Tama County


Just like apparently more than 10 percent of people STILL think Barack Obama is a Muslim/terrorist sympathizer, the rumor that Ronald Kitch meant to cause the wreck that tipped over the WindStar bus near Tama last week is baloney. Well, at least from what I can find.

Kitch, 79, simply doesn’t remember what happened, said Iowa State Patrol Trooper Eric Vanderwiel. He did not intentionally cross the center line, for suicidal or other purposes. It was purely accidental.

“I heard that rumor before I even got there,” Vanderwiel said. “I don’t know who started it, but it’s wrong.”

Things that are true are that Kitch’s house was slightly flooded, and he goes to the casino several times a week. At any rate, if I’ve learned anything in life, it’s this: People will believe what they want to believe, and hear what they want to hear.

When I wrote my story in Friday’s paper about the car that crashed into the WindStar bus on Wednesday morning, I stuck to the facts. But no matter how I wrote the story, I knew people would try to blame Tama County Deputy Chad Hansen for not doing something to stop Ronald Kitch from driving. I usually never talk about how I feel in situations relating to my job. This time, I need to.

What could Hansen have done to prevent the bus crash? Even if Hansen had written Kitch a ticket for hitting the telephone pole, he still could have driven home. No one would be taken off the road unless their driving skills were clearly impaired. And, like Hansen told me, he didn’t see anything unusual about his driving. He followed him long enough to notice anything that could have been wrong. Kitch was simply tired. And who knows what influenced him in the second one? The Iowa State Trooper who handled the accident report said Kitch didn’t remember what happened. Like I wrote in my story, he was looking at his dog.

Law enforcement officers are always damned if they do, damned if they don’t, in my opinion. Someone, somewhere, will think they made the wrong decision, whether it’s to show a little compassion to an older gentleman who appeared to just be tired or absolutely refuse to let him drive another inch. If Hansen had made him stop driving, I’m sure some of the same people would be screaming about it. That doesn’t keep us from holding them accountable for truly bad decision-making, though. In this case, it could have gone either way.

If anyone’s going to point fingers (and nothing good ever comes from that), place the blame where it really belongs: No matter the reason, Kitch’s car crossed the center line. End of story.

I was NOT the only person who immediately found it amusing when Tama and Benton County Sheriff’s deputies were involved in a chase last week with a stolen donut delivery van. Police officers and their imagined love for donuts are inextricably linked (with much thanks to Chief Wiggins on The Simpsons extending the stereotype).

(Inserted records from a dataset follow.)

(** C10, amended.  In every successful result [totalCount] is the number
    of entries of the returned list; it is therefore at most [limit]
    rounded up to a whole number (at most [limit] itself when that is a
    whole number, not negative), and it counts the records returned, not
    the transactions of the address on the chain. *)
Theorem totalCount_is_length client toISOString address limit h :
  getTransactionHistory client toISOString address limit = Ok h ->
  History.totalCount h = List.length (History.transactions h) /\
  (History.totalCount h <= capacity limit)%nat /\
  (forall n : nat, (limit == inject_Z (Z.of_nat n))%Q ->
     (History.totalCount h <= n)%nat).
Proof.
  intros H. apply history_shape in H as (Hlen & _ & _ & Hcount).
  rewrite Hcount. repeat split; try assumption.
  intros n E. now rewrite <- (capacity_whole n limit E).
Qed.

Lemma totalCount_is_length_witness :
  History.totalCount (Scenario.received 2) = 2%nat /\
  (History.totalCount (Scenario.received 2) <= 2)%nat.
Proof.
  destruct (totalCount_is_length
              Scenario.receiving_only JS.toISOString Scenario.me 2
              (Scenario.received 2)) as (Hc & _ & Hn).
  - vm_compute. reflexivity.
  - split; [rewrite Hc; vm_compute; reflexivity
           | apply (Hn 2%nat); reflexivity].
Defined.

(** *** Fees *)

(** C3.  In every record of a history the [fee] is the decimal numeral of
    the product of the integers that [gasUsed] and [gasPrice] denote; so
    with [gasUsed] 21000 and [gasPrice] 1000000000 it is 21000000000000. *)
Theorem fee_is_gasUsed_times_gasPrice
    client toISOString address limit h r :
  getTransactionHistory client toISOString address limit = Ok h ->
  In r (History.transactions h) ->
  (exists used price,
     JS.BigInt_of_string (Record.gasUsed r) = Some used /\
     JS.BigInt_of_string (Record.gasPrice r) = Some price /\
     Record.fee r = JS.bigint_toString (used * price)) /\
  (Record.gasUsed r = "21000" -> Record.gasPrice r = "1000000000" ->
   Record.fee r = "21000000000000").
Proof.
  intros H Hr. apply history_shape in H as (_ & Hall & _ & _).
  rewrite Forall_forall in Hall.
  destruct (Hall r Hr) as (blockNum & block & txObj & _ & _ & _ & Hrec).
  destruct (record_of_fee _ _ _ _ _ Hrec) as (used & price & Hu & Hp & Hf).
  split; [now exists used, price|].
  intros Eu Ep. rewrite Eu in Hu. rewrite Ep in Hp.
  vm_compute in Hu. vm_compute in Hp.
  injection Hu as <-. injection Hp as <-. rewrite Hf. reflexivity.
Qed.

However, I know police chases are serious business. Most of the time they’re dangerous, once in a while they’re fatal. So when I read the Tama County Attorney’s Office press release on the chase, my jaw hit the floor. “It is unknown whether” other responding officers “overheard radio communications regarding the chase or found the location by use of their olfactory senses,” the release says. Four paragraphs later, it says, “One deputy, when told that the owner of the truck and baked goods had offered the donuts to the officers, stated, ‘We got our man and we got the donuts.'”

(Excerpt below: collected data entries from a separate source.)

(** * Lumberjack: the [ActionQueue] of [lumberjack/actions.py]

    A shallow embedding of the class [ActionQueue] and a verification of the
    properties its specification states about it.

    Conventions of the embedding.

    - The module is Python 2 code: [map] builds a list at once (the source
      takes [len] of its result), [open] raises [IOError].
    - A method is a computation in the monad [M]: it takes the state of the
      object and of its surroundings and gives back a result, a value or a
      raised exception, with the state as the method left it.
    - A value of [exn] is an instance of a subclass of Python's [Exception];
      the clauses [except Exception] of the source catch every such value.
    - A postprocessor is a function of the body it is given: it returns a
      body or raises.
    - The statements under [self.queue_lock] are one step each, and so is a
      call from the main thread: the thread of the object runs between two
      calls, not inside one.
    - What the surroundings answer (whether the bulk write, [open] and
      [write] raise, whether the timer of [Event.wait] expires) is given to
      the embedding as an argument, so that a theorem quantifies over it.
    - Document bodies are JSON data. [json.dumps] belongs to the Python
      standard library; it is a variable of the section, a function from
      JSON data to strings. *)

From stdpp Require Import gmap strings list fin_maps pretty.
From Stdlib Require Import ZArith Lia Ascii.

#[local] Set Warnings "-register-all".

Local Open Scope string_scope.
Local Open Scope list_scope.

(** ** Data *)

(** Python values that occur as document bodies: JSON-like data. A [dict]
    is kept as the list of its items. *)
Inductive pyval : Type :=
| PNone
| PBool (b : bool)
| PInt (z : Z)
| PStr (s : string)
| PList (l : list pyval)
| PDict (items : list (string * pyval)).

(** Instances of [Exception], by class. [TransportError] stands for the
    class of that name and its subclasses, [IOError] likewise;
    [OtherError] is any instance of [Exception] of another class. *)
Inductive exn : Type :=
| TransportError (info : string)
| IOError (info : string)
| TypeError (info : string)
| KeyError (key : string)
| IndexError (info : string)
| OtherError (info : string).

Definition is_TransportError (e : exn) : bool :=
  match e with TransportError _ => true | _ => false end.

Definition is_IOError (e : exn) : bool :=
  match e with IOError _ => true | _ => false end.

(** [except Exception]: every value of [exn] is an instance of it. *)
Definition is_Exception (e : exn) : bool := true.

(** The result of a call: it returns a value or raises. *)
Inductive outcome (A : Type) : Type :=
| Return (a : A)
| Raise (e : exn).
Arguments Return {A} a.
Arguments Raise {A} e.

(** A postprocessor is a Python callable from a body to a body; [pp_repr]
    is its [repr], which the error message quotes. *)
Record postprocessor : Type := {
  pp_repr : string;
  pp_call : pyval -> outcome pyval
}.

(** The [action] dict that [queue_index] builds. *)
Record action : Type := {
  _op_type : string;
  _index : string;
  _type : string;
  _source : pyval
}.

(** [action['_source'] = v] *)
Definition set_source (a : action) (v : pyval) : action :=
  {| _op_type := _op_type a; _index := _index a; _type := _type a;
     _source := v |}.

(** The action as the Python value it is, a dict of four items. *)
Definition action_doc (a : action) : pyval :=
  PDict [("_op_type", PStr (_op_type a)); ("_index", PStr (_index a));
         ("_type", PStr (_type a)); ("_source", _source a)].

Definition queue_item : Type := action * list postprocessor.

(** Values of the configuration dict. *)
Inductive cval : Type :=
| CNone
| CInt (z : Z)
| CStr (s : string).

(** What the logger receives: the level and the message, the message kept
    as its format with its arguments. *)
Inductive message : Type :=
| PostprocessorRaised (repr : string)
| ErrorInFlushing
| ErrorInFallback (lost : nat)
| Flushed (n : nat)
| UnexpectedException
| CaughtTypeError
| FlushingOnTrigger
| FlushingAfterTimeout
| FlushTriggered
| PutAction (qlen : nat) (doc_type : string)
| HitMaxQueueLength.

Inductive log_record : Type :=
| Debug (m : message)
| Error (m : message).

(** The attributes of an [ActionQueue] object. *)
Record ActionQueue : Type := {
  config : gmap string cval;
  queue : list queue_item;
  _flush_event : bool;
  exceptions : list exn;
  running : bool
}.

(** The surroundings the object acts on: the records given to the logger,
    the arguments of the calls of [self._bulk], and the files that
    [self._open] reaches, by path. *)
Record world : Type := {
  log : list log_record;
  bulk_calls : list (list action);
  files : gmap string string
}.

Record state : Type := {
  self : ActionQueue;
  env : world
}.

(** [ActionQueue.__init__] *)
Definition __init__ (cfg : gmap string cval) : ActionQueue :=
  {| config := cfg; queue := []; _flush_event := false; exceptions := [];
     running := true |}.

(** ** The monad of methods *)

Definition M (A : Type) : Type := state -> outcome A * state.

Definition ret {A} (a : A) : M A := fun s => (Return a, s).

Definition raise {A} (e : exn) : M A := fun s => (Raise e, s).

Definition bind {A B} (m : M A) (k : A -> M B) : M B :=
  fun s =>
    match m s with
    | (Return a, s') => k a s'
    | (Raise e, s') => (Raise e, s')
    end.

Notation "'let*' x := m 'in' k" := (bind m (fun x => k))
  (at level 10, x name, m at level 200, k at level 200, only parsing).

(** [try: m except C: h], where [catches] tells the instances of [C]. *)
Definition try_except {A} (m : M A) (catches : exn -> bool) (h : exn -> M A)
  : M A :=
  fun s =>
    match m s with
    | (Return a, s') => (Return a, s')
    | (Raise e, s') => if catches e then h e s' else (Raise e, s')
    end.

Not surprisingly, Tama County Sheriff Dennis Kucera was not amused. “We do not condone this type of humor at the expense of the department’s integrity,” he wrote in a press release about the chase.

Obviously, I had to answer the question of whether the officers actually ate any donuts because that was REALLY what was on everyone’s minds. So I made it a secondary note in my story that they hadn’t. But I still had a reader from Waterloo send me an e-mail saying he was “disgusted” with my article.

“My father was one of the brave sheriff deputies that was involved in the high-speed chase yesterday in Benton and Tama Counties.  I understand that the vehicle that was stolen was a donut truck but I was disgusted to read your news article written by Alicia Ebaugh that a joke was made about donuts being offered to the police officers and sheriff deputies that assisted in apprehending the driver of the vehicle.   Instead of making a joke about a potentially deadly situation, I feel that maybe the article should focus on how professional the local area law enforcement was to safely and effectively apprehend this felon who was traveling though our state.   Maybe the story should have focused on the citizens of Benton and Tama Counties that were mindful enough and alert enough to avoid several collisions with this felon by pulling over for the Law Enforcement officers.  Instead you choose to make fun of such a professional and courageous position.  I’m not sure if you understand how serious this situation was.  PEOPLE COULD HAVE DIED!  And it was the actions of the law enforcement officers that prevented that.” What do you think of my coverage of the chase?